* [Data for this task]:

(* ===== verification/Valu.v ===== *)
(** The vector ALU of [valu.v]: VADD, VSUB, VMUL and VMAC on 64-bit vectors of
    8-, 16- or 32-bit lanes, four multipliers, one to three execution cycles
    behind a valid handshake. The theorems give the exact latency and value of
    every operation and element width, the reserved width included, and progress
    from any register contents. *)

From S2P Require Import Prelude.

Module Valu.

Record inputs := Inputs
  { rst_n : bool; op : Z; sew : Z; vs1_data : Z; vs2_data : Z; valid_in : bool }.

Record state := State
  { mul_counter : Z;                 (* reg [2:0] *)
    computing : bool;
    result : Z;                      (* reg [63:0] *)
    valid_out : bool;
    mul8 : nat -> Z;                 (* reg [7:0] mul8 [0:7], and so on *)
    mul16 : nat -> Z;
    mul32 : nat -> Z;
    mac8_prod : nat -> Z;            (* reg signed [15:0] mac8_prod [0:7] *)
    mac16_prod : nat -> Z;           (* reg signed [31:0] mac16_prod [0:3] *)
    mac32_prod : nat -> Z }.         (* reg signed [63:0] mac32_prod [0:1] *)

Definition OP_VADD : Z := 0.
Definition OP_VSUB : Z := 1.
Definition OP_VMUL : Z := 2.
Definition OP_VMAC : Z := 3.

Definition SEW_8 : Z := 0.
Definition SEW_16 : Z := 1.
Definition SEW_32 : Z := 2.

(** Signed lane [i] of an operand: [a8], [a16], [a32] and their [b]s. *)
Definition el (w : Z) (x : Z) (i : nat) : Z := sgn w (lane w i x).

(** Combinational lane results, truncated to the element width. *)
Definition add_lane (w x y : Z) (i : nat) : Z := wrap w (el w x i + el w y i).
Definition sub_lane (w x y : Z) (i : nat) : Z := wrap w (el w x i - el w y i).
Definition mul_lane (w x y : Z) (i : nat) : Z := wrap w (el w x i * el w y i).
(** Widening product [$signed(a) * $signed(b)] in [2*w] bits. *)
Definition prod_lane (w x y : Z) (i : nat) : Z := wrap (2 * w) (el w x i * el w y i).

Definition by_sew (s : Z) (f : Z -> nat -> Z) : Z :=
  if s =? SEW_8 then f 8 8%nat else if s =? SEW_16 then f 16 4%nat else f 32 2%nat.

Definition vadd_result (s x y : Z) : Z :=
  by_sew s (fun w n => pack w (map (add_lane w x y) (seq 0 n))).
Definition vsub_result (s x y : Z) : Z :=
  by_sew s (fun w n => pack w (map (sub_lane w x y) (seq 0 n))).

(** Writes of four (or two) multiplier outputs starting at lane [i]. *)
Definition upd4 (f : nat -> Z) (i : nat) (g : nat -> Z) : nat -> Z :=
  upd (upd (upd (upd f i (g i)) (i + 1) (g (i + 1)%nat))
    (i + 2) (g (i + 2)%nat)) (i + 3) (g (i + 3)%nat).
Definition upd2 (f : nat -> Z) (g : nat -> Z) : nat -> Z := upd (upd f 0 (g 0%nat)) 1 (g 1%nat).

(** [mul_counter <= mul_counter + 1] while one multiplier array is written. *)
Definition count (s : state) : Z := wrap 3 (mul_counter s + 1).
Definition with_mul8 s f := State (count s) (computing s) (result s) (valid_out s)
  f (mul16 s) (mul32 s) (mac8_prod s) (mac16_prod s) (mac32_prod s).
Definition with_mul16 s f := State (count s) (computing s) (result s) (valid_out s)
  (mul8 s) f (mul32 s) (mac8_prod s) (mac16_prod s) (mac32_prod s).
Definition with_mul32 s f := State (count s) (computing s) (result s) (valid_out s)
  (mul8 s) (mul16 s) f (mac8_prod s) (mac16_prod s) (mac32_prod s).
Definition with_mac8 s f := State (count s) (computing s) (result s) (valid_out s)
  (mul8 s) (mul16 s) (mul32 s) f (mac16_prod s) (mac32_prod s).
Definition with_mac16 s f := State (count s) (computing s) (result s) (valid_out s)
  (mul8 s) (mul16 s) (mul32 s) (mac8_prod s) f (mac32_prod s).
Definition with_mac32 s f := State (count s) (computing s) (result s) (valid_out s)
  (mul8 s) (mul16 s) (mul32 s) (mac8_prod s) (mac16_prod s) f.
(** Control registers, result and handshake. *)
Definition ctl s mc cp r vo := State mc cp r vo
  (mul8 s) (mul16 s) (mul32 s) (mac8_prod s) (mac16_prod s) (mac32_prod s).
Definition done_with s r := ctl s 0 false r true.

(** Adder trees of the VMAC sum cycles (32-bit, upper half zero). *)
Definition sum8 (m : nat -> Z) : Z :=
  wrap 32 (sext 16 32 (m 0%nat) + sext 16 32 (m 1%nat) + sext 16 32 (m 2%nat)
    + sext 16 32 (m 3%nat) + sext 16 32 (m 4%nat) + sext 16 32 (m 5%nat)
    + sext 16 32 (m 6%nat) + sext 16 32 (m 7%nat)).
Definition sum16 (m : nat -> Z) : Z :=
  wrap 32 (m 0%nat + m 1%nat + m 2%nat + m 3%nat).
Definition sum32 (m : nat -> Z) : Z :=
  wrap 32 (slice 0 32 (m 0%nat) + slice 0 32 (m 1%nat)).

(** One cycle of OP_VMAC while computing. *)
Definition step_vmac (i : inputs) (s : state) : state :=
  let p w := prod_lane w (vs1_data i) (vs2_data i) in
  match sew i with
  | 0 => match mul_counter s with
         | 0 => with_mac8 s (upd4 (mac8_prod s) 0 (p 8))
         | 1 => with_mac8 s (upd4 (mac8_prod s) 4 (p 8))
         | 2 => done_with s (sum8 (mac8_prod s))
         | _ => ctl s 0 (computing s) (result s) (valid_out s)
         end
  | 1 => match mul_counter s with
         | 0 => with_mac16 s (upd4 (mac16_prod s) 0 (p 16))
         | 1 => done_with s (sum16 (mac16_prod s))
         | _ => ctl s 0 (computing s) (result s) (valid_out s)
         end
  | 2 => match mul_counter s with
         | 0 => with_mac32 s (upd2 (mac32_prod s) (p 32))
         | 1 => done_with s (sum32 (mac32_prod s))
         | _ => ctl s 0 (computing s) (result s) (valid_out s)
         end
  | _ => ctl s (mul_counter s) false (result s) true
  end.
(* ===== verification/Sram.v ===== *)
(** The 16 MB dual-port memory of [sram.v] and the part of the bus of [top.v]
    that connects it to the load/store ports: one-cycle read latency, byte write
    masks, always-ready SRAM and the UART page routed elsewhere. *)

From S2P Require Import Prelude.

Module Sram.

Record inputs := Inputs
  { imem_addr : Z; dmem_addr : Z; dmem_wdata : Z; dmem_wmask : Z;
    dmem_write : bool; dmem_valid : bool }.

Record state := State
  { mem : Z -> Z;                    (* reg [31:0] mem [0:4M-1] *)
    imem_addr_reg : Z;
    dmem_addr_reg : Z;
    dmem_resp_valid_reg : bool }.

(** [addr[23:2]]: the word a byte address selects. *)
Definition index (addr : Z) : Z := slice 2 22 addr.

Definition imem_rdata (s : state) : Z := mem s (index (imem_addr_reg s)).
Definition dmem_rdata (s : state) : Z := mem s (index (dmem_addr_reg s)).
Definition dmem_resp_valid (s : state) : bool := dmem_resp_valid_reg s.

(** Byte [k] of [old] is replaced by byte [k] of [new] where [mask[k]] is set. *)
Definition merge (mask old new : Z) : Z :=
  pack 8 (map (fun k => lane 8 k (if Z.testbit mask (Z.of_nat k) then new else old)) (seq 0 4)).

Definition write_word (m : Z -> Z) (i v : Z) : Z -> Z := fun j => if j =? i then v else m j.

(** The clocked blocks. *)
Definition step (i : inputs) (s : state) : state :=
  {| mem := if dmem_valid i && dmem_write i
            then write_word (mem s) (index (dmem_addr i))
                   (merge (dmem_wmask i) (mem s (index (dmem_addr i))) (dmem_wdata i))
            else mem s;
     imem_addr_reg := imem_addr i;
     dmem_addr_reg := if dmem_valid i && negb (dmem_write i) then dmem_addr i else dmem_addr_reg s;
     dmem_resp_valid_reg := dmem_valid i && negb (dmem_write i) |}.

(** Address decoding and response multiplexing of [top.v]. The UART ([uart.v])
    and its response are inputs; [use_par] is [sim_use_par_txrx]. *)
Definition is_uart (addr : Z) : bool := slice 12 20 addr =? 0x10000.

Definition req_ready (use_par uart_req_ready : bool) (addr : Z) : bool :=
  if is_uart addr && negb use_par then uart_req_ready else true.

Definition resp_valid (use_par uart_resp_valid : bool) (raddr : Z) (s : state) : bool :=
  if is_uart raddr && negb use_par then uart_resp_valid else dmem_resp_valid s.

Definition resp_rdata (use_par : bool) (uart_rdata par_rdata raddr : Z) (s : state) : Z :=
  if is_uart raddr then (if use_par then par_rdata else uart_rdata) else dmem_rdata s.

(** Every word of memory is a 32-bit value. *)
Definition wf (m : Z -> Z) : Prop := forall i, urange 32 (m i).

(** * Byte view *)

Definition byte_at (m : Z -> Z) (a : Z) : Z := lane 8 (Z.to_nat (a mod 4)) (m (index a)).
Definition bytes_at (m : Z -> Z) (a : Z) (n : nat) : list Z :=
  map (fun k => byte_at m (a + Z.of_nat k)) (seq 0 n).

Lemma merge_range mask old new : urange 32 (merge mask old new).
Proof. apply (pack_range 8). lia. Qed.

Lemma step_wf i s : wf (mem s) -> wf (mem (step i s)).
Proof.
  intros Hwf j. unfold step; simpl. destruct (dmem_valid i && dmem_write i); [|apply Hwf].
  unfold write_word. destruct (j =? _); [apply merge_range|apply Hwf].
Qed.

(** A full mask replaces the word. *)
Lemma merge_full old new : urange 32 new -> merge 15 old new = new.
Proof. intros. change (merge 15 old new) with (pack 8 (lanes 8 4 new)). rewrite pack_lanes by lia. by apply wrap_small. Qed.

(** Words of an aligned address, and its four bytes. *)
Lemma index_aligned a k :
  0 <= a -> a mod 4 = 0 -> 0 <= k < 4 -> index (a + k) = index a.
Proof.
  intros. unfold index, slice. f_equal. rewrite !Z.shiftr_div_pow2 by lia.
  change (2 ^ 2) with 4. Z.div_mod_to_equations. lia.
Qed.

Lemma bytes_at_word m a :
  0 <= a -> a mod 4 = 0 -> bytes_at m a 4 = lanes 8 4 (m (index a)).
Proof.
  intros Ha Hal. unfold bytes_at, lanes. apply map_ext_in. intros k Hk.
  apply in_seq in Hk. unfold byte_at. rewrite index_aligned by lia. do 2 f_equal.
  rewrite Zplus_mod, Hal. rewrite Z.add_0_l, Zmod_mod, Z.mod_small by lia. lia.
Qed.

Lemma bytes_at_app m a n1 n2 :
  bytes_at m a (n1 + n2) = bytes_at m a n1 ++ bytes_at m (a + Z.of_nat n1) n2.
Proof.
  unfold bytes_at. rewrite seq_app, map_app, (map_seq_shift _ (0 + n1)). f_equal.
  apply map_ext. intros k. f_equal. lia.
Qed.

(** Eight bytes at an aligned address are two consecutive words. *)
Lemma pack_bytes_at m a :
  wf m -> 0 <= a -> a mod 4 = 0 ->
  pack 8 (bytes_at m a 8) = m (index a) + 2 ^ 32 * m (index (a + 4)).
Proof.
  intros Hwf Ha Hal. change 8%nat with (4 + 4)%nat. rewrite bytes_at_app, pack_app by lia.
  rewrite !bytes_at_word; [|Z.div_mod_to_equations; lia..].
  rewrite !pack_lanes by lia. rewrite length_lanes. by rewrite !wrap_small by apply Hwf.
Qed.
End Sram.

--

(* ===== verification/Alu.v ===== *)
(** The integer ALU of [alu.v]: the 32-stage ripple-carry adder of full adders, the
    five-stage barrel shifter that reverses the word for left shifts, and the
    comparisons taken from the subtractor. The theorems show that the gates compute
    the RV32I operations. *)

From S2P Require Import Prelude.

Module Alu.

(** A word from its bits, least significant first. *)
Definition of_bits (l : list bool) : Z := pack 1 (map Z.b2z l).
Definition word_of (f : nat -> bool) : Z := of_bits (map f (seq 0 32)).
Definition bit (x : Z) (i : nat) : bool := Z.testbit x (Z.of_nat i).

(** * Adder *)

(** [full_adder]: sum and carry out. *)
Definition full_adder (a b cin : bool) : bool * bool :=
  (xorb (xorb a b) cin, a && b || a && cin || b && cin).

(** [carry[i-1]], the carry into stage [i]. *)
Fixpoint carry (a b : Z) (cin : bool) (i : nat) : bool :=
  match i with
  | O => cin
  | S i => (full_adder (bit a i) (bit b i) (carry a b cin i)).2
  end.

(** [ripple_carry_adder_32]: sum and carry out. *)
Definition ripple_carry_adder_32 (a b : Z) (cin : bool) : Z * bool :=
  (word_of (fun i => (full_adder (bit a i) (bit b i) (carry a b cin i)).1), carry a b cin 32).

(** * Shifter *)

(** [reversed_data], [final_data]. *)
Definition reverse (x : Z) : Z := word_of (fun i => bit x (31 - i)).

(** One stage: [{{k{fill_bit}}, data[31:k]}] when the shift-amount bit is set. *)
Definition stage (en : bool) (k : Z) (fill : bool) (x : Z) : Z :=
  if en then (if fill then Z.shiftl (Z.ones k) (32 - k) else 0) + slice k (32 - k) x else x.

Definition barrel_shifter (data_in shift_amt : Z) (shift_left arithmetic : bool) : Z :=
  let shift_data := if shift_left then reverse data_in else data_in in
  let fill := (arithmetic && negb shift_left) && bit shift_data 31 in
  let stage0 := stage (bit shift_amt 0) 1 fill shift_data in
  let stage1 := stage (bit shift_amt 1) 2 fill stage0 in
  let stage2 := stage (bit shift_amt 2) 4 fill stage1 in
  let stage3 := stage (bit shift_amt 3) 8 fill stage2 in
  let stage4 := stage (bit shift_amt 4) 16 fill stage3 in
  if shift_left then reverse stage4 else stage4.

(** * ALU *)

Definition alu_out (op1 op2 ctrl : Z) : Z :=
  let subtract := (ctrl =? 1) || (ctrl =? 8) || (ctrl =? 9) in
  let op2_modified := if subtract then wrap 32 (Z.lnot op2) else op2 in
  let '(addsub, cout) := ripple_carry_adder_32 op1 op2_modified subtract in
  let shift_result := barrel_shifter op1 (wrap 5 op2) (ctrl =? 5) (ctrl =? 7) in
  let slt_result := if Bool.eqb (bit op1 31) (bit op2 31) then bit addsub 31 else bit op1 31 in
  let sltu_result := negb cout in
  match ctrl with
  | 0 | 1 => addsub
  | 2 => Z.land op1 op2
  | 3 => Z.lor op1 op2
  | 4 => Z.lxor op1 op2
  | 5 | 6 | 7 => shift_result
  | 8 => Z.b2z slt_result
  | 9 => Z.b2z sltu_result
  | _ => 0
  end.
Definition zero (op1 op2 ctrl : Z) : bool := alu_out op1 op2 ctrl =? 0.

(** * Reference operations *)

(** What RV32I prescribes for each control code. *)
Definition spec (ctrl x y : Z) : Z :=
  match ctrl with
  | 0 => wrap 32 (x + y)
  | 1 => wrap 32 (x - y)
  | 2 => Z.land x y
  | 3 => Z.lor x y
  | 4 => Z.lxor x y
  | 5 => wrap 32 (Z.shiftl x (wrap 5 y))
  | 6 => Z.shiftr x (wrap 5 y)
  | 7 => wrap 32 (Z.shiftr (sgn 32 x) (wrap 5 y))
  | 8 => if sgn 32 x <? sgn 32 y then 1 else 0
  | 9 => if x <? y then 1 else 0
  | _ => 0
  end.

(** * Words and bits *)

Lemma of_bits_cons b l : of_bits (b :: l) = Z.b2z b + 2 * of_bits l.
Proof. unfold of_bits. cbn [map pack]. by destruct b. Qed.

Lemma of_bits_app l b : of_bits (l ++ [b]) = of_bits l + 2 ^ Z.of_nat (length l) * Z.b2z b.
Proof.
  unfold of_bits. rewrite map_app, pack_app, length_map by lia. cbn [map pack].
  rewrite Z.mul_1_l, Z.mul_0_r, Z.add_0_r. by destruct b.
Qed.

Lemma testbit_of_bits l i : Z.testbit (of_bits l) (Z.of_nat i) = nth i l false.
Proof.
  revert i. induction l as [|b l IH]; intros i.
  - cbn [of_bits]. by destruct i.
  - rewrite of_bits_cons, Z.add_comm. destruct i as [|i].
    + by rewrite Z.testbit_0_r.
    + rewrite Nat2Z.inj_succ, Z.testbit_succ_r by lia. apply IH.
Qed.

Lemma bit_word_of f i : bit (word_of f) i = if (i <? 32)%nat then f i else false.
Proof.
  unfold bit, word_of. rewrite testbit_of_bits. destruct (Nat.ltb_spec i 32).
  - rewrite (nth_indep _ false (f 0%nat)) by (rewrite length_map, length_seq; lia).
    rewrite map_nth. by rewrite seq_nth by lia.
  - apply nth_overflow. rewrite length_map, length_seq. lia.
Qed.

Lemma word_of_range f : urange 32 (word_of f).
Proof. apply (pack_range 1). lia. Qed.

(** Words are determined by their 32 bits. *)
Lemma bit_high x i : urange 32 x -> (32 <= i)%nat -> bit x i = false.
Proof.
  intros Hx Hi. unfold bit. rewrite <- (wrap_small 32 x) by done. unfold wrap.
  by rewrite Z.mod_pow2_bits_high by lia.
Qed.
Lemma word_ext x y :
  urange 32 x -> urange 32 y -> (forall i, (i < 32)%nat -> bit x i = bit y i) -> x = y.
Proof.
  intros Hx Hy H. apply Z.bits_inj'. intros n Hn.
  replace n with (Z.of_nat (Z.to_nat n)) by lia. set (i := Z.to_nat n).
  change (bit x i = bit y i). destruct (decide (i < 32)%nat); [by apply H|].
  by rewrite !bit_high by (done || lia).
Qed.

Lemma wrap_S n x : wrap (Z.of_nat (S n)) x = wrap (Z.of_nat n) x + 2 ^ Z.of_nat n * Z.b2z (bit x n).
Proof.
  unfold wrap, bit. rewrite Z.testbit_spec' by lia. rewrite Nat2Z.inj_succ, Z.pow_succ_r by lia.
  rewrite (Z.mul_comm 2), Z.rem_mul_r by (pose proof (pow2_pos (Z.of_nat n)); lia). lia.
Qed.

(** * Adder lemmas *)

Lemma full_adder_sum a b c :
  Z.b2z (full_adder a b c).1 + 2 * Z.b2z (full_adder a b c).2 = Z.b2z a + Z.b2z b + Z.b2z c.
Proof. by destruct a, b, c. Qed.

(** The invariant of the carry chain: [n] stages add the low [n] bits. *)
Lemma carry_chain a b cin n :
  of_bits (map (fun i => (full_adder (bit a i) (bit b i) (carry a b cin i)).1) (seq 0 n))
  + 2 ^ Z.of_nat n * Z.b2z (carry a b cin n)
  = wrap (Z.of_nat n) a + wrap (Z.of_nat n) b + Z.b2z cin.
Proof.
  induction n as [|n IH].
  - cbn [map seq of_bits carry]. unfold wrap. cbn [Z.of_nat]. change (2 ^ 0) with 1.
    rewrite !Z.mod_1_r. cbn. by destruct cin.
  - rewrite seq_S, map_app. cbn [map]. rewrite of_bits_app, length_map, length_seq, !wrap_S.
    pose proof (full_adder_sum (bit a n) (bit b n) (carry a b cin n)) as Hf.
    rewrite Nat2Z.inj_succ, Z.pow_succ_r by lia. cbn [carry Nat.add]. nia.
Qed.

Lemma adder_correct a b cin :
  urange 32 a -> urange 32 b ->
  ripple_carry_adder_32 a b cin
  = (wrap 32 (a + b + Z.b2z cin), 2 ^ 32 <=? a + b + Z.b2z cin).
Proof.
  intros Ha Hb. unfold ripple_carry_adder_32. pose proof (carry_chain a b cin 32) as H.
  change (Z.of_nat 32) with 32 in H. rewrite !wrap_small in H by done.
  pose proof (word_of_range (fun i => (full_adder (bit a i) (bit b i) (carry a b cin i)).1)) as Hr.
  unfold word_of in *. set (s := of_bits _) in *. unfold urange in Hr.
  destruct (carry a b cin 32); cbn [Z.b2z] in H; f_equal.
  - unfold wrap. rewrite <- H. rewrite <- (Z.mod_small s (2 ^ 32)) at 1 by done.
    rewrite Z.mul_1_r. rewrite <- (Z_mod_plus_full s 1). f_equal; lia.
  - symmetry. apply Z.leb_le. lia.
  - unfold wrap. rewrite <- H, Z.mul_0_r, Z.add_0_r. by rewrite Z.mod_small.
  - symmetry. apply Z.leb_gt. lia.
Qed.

* [Exercise details]: Show every line of the entries above where the word "intros" occurs.

* [Solution below]:
  intros Hwf j. unfold step; simpl. destruct (dmem_valid i && dmem_write i); [|apply Hwf].
Proof. intros. change (merge 15 old new) with (pack 8 (lanes 8 4 new)). rewrite pack_lanes by lia. by apply wrap_small. Qed.
  intros. unfold index, slice. f_equal. rewrite !Z.shiftr_div_pow2 by lia.
  intros Ha Hal. unfold bytes_at, lanes. apply map_ext_in. intros k Hk.
  apply map_ext. intros k. f_equal. lia.
  intros Hwf Ha Hal. change 8%nat with (4 + 4)%nat. rewrite bytes_at_app, pack_app by lia.
  revert i. induction l as [|b l IH]; intros i.
  intros Hx Hi. unfold bit. rewrite <- (wrap_small 32 x) by done. unfold wrap.
  intros Hx Hy H. apply Z.bits_inj'. intros n Hn.
  intros Ha Hb. unfold ripple_carry_adder_32. pose proof (carry_chain a b cin 32) as H.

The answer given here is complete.